**Your goal:**
Output only the lines below that start at the line containing "Lemma leaves_node v" and end at the line containing "Definition branching (cs", with both ends kept.

**Stored data entries:**
^^^^^^^^^^^^^^^^

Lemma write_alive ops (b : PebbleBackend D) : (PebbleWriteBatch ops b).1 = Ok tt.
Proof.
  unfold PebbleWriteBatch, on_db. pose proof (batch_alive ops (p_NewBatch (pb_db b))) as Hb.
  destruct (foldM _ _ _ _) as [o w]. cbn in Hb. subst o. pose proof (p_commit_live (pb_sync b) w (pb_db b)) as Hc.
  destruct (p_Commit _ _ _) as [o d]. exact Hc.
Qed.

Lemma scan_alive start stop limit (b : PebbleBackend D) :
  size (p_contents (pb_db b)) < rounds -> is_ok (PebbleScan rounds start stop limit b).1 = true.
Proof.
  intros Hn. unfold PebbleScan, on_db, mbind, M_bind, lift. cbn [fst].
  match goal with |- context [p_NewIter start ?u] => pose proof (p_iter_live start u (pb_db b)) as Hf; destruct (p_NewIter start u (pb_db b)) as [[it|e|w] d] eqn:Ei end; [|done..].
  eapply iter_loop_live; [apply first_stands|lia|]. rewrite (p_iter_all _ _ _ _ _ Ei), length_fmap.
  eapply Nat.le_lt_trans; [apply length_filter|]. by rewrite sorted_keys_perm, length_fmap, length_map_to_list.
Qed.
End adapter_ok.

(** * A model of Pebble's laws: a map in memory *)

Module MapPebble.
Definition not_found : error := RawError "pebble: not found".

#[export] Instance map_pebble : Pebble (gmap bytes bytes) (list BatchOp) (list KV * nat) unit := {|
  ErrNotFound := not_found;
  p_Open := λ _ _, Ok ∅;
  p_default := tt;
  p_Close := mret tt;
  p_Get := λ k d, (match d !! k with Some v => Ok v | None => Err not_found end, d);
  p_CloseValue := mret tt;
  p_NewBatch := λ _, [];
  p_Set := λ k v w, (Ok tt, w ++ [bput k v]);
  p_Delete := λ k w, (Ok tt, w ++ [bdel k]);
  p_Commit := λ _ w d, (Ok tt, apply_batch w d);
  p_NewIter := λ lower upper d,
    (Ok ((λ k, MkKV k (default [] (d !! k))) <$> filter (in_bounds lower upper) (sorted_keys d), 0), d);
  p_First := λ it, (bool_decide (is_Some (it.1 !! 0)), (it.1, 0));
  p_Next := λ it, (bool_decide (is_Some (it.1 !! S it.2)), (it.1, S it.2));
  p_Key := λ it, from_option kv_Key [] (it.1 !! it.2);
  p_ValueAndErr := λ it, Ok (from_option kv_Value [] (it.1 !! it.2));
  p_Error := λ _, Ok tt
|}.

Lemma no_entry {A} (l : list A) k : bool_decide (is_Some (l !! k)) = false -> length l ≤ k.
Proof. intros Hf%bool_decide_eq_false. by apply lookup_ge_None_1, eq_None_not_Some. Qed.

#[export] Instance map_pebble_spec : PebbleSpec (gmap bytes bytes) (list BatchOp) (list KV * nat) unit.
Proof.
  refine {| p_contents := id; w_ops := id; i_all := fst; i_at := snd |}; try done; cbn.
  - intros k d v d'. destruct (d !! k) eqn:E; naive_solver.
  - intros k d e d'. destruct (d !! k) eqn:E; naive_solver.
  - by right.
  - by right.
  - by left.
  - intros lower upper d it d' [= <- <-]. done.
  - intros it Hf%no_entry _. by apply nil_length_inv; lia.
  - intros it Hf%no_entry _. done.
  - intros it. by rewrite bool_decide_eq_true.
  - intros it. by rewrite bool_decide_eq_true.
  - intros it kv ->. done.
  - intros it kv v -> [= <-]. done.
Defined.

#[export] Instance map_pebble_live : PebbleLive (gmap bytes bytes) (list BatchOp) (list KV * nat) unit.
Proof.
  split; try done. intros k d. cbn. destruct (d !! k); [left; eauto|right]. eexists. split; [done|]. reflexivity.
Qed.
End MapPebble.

^^^^^^^^^^^^^^^^

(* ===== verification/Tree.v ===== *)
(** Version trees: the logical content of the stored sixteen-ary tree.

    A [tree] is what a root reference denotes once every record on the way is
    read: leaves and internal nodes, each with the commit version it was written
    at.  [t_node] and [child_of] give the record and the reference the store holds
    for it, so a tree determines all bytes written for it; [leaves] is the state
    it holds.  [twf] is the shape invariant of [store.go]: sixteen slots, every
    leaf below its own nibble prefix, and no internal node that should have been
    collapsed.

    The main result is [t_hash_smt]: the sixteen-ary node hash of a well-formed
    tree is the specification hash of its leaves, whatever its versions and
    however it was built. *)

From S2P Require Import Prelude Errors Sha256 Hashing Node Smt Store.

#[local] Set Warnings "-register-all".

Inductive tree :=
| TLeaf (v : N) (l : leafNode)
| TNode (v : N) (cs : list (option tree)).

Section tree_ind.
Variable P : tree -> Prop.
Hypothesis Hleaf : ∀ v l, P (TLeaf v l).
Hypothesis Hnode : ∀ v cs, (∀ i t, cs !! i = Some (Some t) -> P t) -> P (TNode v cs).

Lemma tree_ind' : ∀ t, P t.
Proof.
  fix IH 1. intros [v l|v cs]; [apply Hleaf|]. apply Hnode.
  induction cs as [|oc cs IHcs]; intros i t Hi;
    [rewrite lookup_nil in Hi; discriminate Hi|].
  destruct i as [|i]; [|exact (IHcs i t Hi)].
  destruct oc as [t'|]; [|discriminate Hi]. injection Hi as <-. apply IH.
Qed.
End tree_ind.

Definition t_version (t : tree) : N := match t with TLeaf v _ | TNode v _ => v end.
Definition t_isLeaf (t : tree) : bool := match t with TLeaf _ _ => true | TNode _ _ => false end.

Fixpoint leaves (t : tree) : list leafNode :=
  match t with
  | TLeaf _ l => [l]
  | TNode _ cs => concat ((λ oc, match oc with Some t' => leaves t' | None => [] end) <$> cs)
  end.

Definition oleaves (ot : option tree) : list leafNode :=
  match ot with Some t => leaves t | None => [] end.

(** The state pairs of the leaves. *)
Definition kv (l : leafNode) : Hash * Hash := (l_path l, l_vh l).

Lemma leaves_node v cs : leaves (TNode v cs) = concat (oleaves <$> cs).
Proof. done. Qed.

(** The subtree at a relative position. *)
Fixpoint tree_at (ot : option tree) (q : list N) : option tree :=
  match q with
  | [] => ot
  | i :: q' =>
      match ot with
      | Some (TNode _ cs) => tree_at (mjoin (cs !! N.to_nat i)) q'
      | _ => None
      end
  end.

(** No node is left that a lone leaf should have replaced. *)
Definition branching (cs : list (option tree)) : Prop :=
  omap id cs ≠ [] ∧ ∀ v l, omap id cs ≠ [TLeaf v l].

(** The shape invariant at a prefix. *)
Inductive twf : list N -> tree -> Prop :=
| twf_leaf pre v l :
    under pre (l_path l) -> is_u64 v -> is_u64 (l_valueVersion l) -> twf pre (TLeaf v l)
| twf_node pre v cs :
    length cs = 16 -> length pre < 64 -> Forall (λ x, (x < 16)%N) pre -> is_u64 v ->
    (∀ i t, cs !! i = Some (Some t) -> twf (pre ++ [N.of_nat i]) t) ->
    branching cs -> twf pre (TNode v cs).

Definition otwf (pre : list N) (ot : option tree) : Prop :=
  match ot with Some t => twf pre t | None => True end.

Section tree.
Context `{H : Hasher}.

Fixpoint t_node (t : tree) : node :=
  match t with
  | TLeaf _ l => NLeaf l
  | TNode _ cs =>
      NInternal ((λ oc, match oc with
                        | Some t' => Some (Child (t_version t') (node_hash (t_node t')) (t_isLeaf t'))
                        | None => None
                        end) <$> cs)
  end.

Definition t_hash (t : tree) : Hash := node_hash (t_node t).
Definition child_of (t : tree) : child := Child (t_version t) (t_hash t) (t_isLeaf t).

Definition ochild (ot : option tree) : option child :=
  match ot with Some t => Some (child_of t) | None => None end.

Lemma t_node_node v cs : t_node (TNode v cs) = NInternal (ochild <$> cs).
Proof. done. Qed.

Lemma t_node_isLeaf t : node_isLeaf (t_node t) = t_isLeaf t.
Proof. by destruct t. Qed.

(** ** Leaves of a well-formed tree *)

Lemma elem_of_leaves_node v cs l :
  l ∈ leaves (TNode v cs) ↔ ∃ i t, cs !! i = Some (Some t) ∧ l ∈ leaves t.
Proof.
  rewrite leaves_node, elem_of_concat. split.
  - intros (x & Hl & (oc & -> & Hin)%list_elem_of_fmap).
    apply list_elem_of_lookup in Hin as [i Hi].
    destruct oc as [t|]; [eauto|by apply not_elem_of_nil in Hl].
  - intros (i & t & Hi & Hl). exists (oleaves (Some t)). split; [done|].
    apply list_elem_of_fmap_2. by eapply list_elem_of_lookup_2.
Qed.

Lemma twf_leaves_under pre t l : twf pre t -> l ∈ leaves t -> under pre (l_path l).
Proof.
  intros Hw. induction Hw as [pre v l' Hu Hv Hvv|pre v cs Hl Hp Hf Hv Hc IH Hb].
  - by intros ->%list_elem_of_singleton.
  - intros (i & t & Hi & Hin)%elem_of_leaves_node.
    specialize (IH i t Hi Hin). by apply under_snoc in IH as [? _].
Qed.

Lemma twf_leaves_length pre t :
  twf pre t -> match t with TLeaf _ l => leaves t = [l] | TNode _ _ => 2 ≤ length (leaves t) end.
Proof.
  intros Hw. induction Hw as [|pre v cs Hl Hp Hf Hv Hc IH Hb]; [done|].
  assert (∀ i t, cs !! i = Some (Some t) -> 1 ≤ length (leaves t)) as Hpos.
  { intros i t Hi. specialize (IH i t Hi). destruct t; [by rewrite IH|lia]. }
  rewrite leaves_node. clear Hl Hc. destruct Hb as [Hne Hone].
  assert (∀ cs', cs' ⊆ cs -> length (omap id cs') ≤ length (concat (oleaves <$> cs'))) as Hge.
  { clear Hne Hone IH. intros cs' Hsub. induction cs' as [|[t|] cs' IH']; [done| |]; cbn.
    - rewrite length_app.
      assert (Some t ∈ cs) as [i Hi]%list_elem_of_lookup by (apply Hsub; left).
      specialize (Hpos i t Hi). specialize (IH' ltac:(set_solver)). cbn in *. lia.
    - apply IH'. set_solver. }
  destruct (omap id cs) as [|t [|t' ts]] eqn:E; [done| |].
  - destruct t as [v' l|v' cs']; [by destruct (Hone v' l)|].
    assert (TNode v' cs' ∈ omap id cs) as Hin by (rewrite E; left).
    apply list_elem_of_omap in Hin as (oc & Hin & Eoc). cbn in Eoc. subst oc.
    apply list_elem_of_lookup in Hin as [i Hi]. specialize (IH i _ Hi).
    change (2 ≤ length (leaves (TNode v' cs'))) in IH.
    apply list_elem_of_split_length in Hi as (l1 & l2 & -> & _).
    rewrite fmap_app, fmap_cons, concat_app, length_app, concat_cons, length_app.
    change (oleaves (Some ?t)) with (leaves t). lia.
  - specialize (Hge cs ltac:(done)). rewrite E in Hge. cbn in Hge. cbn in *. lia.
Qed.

^^^^^^^^^^^^^^^^

**Solution:**
Lemma leaves_node v cs : leaves (TNode v cs) = concat (oleaves <$> cs).
Proof. done. Qed.

(** The subtree at a relative position. *)
Fixpoint tree_at (ot : option tree) (q : list N) : option tree :=
  match q with
  | [] => ot
  | i :: q' =>
      match ot with
      | Some (TNode _ cs) => tree_at (mjoin (cs !! N.to_nat i)) q'
      | _ => None
      end
  end.

(** No node is left that a lone leaf should have replaced. *)
Definition branching (cs : list (option tree)) : Prop :=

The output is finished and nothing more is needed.